Problem to work on - Among the entries below, find every line that contains the string "congruence", then copy it.

Data -
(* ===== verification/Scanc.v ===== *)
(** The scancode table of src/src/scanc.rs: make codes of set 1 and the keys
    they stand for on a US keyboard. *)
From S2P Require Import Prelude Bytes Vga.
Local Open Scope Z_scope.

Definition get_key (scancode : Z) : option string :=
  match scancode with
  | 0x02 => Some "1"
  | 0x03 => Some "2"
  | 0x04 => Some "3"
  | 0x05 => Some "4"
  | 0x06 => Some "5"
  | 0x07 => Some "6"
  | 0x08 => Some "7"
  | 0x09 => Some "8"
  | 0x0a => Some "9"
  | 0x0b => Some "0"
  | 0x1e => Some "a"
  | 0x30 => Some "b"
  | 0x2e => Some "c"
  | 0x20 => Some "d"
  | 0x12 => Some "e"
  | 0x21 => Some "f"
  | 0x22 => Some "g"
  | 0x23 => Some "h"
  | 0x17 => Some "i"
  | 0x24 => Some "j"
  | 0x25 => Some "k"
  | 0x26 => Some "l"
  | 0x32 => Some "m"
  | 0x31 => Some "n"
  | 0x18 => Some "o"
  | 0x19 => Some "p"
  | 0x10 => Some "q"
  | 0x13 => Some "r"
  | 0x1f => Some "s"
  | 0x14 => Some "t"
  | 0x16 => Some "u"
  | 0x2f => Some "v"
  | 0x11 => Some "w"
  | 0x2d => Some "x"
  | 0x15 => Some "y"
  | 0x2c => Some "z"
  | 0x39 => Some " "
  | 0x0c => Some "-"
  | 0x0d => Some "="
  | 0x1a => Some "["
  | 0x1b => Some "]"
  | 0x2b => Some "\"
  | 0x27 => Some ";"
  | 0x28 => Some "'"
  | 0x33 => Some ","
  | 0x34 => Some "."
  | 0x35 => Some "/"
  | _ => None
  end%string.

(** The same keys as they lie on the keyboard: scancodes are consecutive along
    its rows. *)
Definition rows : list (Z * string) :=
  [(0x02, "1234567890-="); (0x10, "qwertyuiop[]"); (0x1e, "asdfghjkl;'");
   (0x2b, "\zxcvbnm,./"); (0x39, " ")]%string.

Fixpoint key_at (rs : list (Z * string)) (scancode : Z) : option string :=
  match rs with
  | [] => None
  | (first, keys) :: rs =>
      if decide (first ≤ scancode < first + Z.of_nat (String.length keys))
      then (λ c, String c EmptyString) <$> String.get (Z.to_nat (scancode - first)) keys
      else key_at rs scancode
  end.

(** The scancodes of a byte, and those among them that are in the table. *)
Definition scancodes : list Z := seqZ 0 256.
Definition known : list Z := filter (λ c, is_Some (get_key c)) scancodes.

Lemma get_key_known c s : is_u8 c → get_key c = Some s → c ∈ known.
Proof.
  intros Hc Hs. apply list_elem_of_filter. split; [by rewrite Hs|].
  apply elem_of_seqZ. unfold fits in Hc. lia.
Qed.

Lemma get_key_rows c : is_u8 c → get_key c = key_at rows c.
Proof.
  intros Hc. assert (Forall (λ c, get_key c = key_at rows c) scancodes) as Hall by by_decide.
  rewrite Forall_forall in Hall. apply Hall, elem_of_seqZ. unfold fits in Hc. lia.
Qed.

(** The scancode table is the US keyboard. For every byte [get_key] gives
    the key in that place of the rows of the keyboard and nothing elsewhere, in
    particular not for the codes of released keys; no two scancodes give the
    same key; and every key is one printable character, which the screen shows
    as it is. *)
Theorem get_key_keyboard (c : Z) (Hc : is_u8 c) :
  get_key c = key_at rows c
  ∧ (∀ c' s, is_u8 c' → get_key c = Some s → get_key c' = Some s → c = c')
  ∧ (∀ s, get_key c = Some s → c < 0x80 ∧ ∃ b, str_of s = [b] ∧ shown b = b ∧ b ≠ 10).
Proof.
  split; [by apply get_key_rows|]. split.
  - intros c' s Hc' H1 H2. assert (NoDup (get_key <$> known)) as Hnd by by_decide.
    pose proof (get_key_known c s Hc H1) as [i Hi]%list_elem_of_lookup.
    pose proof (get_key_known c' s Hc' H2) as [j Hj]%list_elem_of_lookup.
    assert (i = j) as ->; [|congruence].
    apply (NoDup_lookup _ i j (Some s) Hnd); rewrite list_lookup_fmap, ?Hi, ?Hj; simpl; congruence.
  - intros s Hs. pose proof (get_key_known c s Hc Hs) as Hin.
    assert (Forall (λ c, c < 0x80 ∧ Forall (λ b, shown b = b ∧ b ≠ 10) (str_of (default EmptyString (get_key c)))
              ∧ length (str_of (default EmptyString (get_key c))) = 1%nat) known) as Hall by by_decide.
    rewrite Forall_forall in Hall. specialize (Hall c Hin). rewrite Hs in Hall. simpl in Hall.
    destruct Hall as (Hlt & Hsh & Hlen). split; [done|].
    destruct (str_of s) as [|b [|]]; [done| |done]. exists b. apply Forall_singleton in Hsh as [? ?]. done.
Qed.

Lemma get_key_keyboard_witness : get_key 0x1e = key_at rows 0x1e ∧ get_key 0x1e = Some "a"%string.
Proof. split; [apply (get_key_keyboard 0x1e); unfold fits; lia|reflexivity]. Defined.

---

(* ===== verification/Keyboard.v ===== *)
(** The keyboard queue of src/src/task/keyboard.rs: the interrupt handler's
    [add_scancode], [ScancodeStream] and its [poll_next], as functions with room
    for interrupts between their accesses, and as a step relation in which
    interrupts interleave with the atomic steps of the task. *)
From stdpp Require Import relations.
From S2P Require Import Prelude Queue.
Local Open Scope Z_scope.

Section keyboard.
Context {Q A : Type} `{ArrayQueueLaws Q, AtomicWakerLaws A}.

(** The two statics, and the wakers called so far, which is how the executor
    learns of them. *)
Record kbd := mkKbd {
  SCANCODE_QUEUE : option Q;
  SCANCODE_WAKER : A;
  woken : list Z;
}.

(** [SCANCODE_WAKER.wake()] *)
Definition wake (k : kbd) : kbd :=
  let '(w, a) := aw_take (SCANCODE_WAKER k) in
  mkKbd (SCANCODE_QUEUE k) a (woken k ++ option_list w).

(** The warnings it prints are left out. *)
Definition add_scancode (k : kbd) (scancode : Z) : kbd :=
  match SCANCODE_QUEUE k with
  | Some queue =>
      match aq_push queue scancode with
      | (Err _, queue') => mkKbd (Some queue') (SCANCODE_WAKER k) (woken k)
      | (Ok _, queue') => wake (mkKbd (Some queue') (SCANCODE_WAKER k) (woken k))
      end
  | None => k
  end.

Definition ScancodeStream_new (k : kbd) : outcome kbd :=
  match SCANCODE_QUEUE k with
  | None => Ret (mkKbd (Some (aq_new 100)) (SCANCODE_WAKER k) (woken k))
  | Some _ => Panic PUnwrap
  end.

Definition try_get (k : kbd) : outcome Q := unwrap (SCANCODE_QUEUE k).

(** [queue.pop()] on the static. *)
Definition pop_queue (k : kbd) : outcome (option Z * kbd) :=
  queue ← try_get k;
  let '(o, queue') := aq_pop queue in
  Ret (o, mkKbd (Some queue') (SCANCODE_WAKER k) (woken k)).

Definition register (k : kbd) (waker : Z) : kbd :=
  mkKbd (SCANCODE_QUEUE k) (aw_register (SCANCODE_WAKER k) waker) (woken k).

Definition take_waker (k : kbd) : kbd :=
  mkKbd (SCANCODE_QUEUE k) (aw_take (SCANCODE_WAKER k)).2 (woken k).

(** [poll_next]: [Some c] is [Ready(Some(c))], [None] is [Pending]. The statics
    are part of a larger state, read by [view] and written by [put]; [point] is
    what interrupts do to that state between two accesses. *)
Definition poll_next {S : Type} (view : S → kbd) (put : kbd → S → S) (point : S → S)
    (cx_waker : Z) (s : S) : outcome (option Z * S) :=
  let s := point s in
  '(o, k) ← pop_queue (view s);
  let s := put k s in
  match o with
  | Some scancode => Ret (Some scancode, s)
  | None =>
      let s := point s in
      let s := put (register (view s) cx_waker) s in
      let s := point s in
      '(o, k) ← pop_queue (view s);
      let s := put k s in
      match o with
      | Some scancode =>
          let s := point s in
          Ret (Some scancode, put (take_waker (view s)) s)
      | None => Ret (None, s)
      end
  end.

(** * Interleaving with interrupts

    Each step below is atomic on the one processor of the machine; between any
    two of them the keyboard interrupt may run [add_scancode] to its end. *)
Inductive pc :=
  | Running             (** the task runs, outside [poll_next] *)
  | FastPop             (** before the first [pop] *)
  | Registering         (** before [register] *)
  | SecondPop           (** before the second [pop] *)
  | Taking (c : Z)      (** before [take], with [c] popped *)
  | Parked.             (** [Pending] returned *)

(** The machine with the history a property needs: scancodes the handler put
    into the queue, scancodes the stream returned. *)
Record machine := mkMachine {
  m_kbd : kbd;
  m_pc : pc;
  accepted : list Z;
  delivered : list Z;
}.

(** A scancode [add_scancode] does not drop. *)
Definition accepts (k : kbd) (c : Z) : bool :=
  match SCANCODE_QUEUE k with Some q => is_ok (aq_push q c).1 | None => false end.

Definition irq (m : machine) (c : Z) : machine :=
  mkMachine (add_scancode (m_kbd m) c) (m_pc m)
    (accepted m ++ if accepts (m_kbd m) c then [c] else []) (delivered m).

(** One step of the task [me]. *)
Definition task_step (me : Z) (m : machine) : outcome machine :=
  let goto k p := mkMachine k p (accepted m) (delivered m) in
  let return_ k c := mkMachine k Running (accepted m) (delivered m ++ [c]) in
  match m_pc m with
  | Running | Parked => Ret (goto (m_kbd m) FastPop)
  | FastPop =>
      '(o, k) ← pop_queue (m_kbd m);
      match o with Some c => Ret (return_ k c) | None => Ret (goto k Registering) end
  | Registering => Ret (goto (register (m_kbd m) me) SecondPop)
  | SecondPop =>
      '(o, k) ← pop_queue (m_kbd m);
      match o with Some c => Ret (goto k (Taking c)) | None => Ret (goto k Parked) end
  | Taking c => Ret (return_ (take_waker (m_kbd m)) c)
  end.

Answer area -
    assert (i = j) as ->; [|congruence].
    apply (NoDup_lookup _ i j (Some s) Hnd); rewrite list_lookup_fmap, ?Hi, ?Hj; simpl; congruence.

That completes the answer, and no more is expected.